The Bronze Bird Terrace (銅雀臺 (铜雀台, Tóngquètái)) was an iconic structure in the city of Ye built in AD 210 by Cao Cao, the prominent warlord of the late Eastern Han dynasty. Despite reconstructions after Cao Cao's time that exceeded his in scale, the Bronze Bird Terrace is metonymous with Cao Cao in Classical Chinese poetry, where the terrace is a popular topic. Although its destruction in 577 and natural disasters left only ruins of the Bronze Bird Terrace, the terrace lives on in the Chinese cultural memory through its connection with Cao Cao and retains its place in Chinese literature and modern media pertaining to the Three Kingdoms period.

==History==
===Cao Cao===
The city of Ye by the Zhang River was the seat of the Wei Commandery and an important regional center in the Han dynasty. When the dynasty fractured into warlord states, the city served as the headquarters of Yuan Shao. After Yuan Shao's death, rival warlord Cao Cao took control of the city in the Battle of Ye in 204 and made the city his chief residence. As the years of war had destroyed the inner city, Cao Cao set about rebuilding the city in the mold of an imperial capital. He initiated a number of works in Ye, digging canals in and around the city to improve irrigation and drainage, and building the Hall of Civil Splendour (文昌殿) which was to become the centerpiece of Ye's palace complex. The Bronze Bird Terrace was erected in the northwest corner of the city in 210 as part of these works. It was soon joined by two shorter terraces in 213, the Metal Tiger Terrace (金虎臺) to the south and the Ice Well Terrace (冰井臺) to the north. Together, they are referred to as the Three Terraces (三臺).

The Bronze Bird Terrace was recorded to be 10 zhang high, which translates to about 23 meters, while the other two terraces were shorter at 8 zhang (~18 meters). Modern observers measure the bases of the Bronze Bird Terrace and the Metal Tiger Terrace at 122 m north to south and 70 m east to west. Atop the terraces were pavilions of more than a hundred rooms each: According to the Wen Xuan, the Bronze Bird had 101 rooms, Metal Tiger had 109, and Ice Well had 145. The terraces were linked to each other and the palace by raised walkways, and had ample street-level access connecting them with the rest of the city. Underneath the terraces were storage facilities for grain, salt, water, fuel, graphite, and—in the case of the Ice Well Terrace—ice. Around the terraces sprang the Bronze Bird Garden (銅雀園), also known as the West Garden (西園) since it was immediately west of the palace. The garden took up the whole northwestern quadrant of the city.
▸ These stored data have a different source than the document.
(** What [sort.Search] finds: everything before is smaller, everything from there on is not. *)
Lemma search_loop_spec fuel a x i j :
  (j - i ≤ fuel)%nat → (i ≤ j ≤ length a)%nat → StronglySorted str_le a →
  (∀ k y, (k < i)%nat → a !! k = Some y → ¬ str_le x y) →
  (∀ k y, (j ≤ k)%nat → a !! k = Some y → str_le x y) →
  let r := search_loop fuel a x i j in
  (i ≤ r ≤ j)%nat ∧ (∀ k y, (k < r)%nat → a !! k = Some y → ¬ str_le x y) ∧
  (∀ k y, (r ≤ k)%nat → a !! k = Some y → str_le x y).
Proof.
  revert i j. induction fuel as [|fuel IH]; intros i j Hf Hij Hs Hlo Hhi; cbn [search_loop].
  { assert (i = j) as -> by lia. cbv zeta. by split_and!. }
  destruct (Nat.ltb_spec i j) as [Hlt|Hge]; [|assert (i = j) as -> by lia; cbv zeta; by split_and!].
  assert (i ≤ (i + j) / 2 < j)%nat as Hh.
  { split; [apply Nat.div_le_lower_bound; lia|apply Nat.Div0.div_lt_upper_bound; lia]. }
  set (h := ((i + j) / 2)%nat) in *. destruct (lookup_lt_is_Some_2 a h) as [y Hy]; [lia|]. rewrite Hy. cbn [default from_option].
  unfold id. case_bool_decide as Hle.
  - destruct (IH i h) as (H1 & H2 & H3); [lia|lia|done|done| |cbv zeta; split_and!; [lia|lia|done|done]].
    intros k z Hk Hz. destruct (decide (k = h)) as [->|Hne]; [by simplify_eq|].
    etrans; [exact Hle|]. eapply (StronglySorted_lookup str_le a); [done|exact Hy|exact Hz|lia].
  - destruct (IH (S h) j) as (H1 & H2 & H3); [lia|lia|done| |done|cbv zeta; split_and!; [lia|lia|done|done]].
    intros k z Hk Hz Hxz. apply Hle. destruct (decide (k = h)) as [->|Hne]; [by simplify_eq|].
    etrans; [exact Hxz|]. eapply (StronglySorted_lookup str_le a); [done|exact Hz|exact Hy|lia].
Qed.

(** Membership. The answer is whether the string is in the array, for any array, empty or
    unsorted or with repetitions; and the caller's array is left sorted, with the same strings. *)
Lemma in_string_array (target : string) (strArray : list string) :
  let '(found, a) := InStringArray target strArray in
  (found = true ↔ target ∈ strArray) ∧ a ≡ₚ strArray ∧ StronglySorted str_le a.
Proof.
  unfold InStringArray, Strings. set (a := merge_sort str_le strArray).
  assert (StronglySorted str_le a) as Hs by apply (StronglySorted_merge_sort str_le).
  assert (a ≡ₚ strArray) as Hp by apply merge_sort_Permutation.
  split_and!; [|done|done]. rewrite <-Hp, andb_true_iff, Nat.ltb_lt, bool_decide_eq_true.
  split; [intros [_ H]; by eapply list_elem_of_lookup_2|].
  intros [k Hk]%list_elem_of_lookup.
  destruct (search_loop_spec (length a) a target 0 (length a)) as ((_ & Hr) & Hlo & Hhi); try done; try lia.
  { intros k' y Hk' Hy. apply lookup_lt_Some in Hy. lia. }
  fold (SearchStrings a target) in *. set (r := SearchStrings a target) in *.
  assert (r ≤ k)%nat as Hrk.
  { destruct (decide (r ≤ k)%nat); [done|]. exfalso. eapply (Hlo k); [lia|done|]. done. }
  pose proof (lookup_lt_Some _ _ _ Hk) as Hlt. split; [lia|].
  destruct (lookup_lt_is_Some_2 a r) as [y Hy]; [lia|]. rewrite Hy. f_equal.
  apply (anti_symm str_le); [|by apply (Hhi r y)].
  destruct (decide (r = k)) as [->|Hne]; [rewrite Hk in Hy; by injection Hy as ->|].
  eapply (StronglySorted_lookup str_le a); [done|exact Hy|exact Hk|lia].
Qed.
The name "Bronze Bird Terrace" evokes the Western Han capital Chang'an since it references auspicious symbols from an old song: "To the west of Chang'an, a pair of circular watchtowers, / On top of them perches a pair of Bronze Birds. / They sing once, and five grains grow; / They sing again, and five grains ripen". The Metal Tiger Terrace was named after the tiger tally that Cao Cao received from the Han emperor as part of the Nine Bestowments in 213.

===Period of Disunity ===
After Cao Cao died in 220, his son Cao Pi forced the abdication of the last emperor of Eastern Han, becoming the first emperor of Cao Wei. Although the main capital of Wei was relocated to Luoyang, Ye was still considered a secondary "northern capital". Cao Wei was replaced by the Jin dynasty in 263, who were later forced out of northern China by a series of non-Han states. Ye became the capital of several of these states: the Later Zhao (319–351), Former Yan (337–370), Ran Wei (350–352), Eastern Wei (534–550), and Northern Qi (550–577).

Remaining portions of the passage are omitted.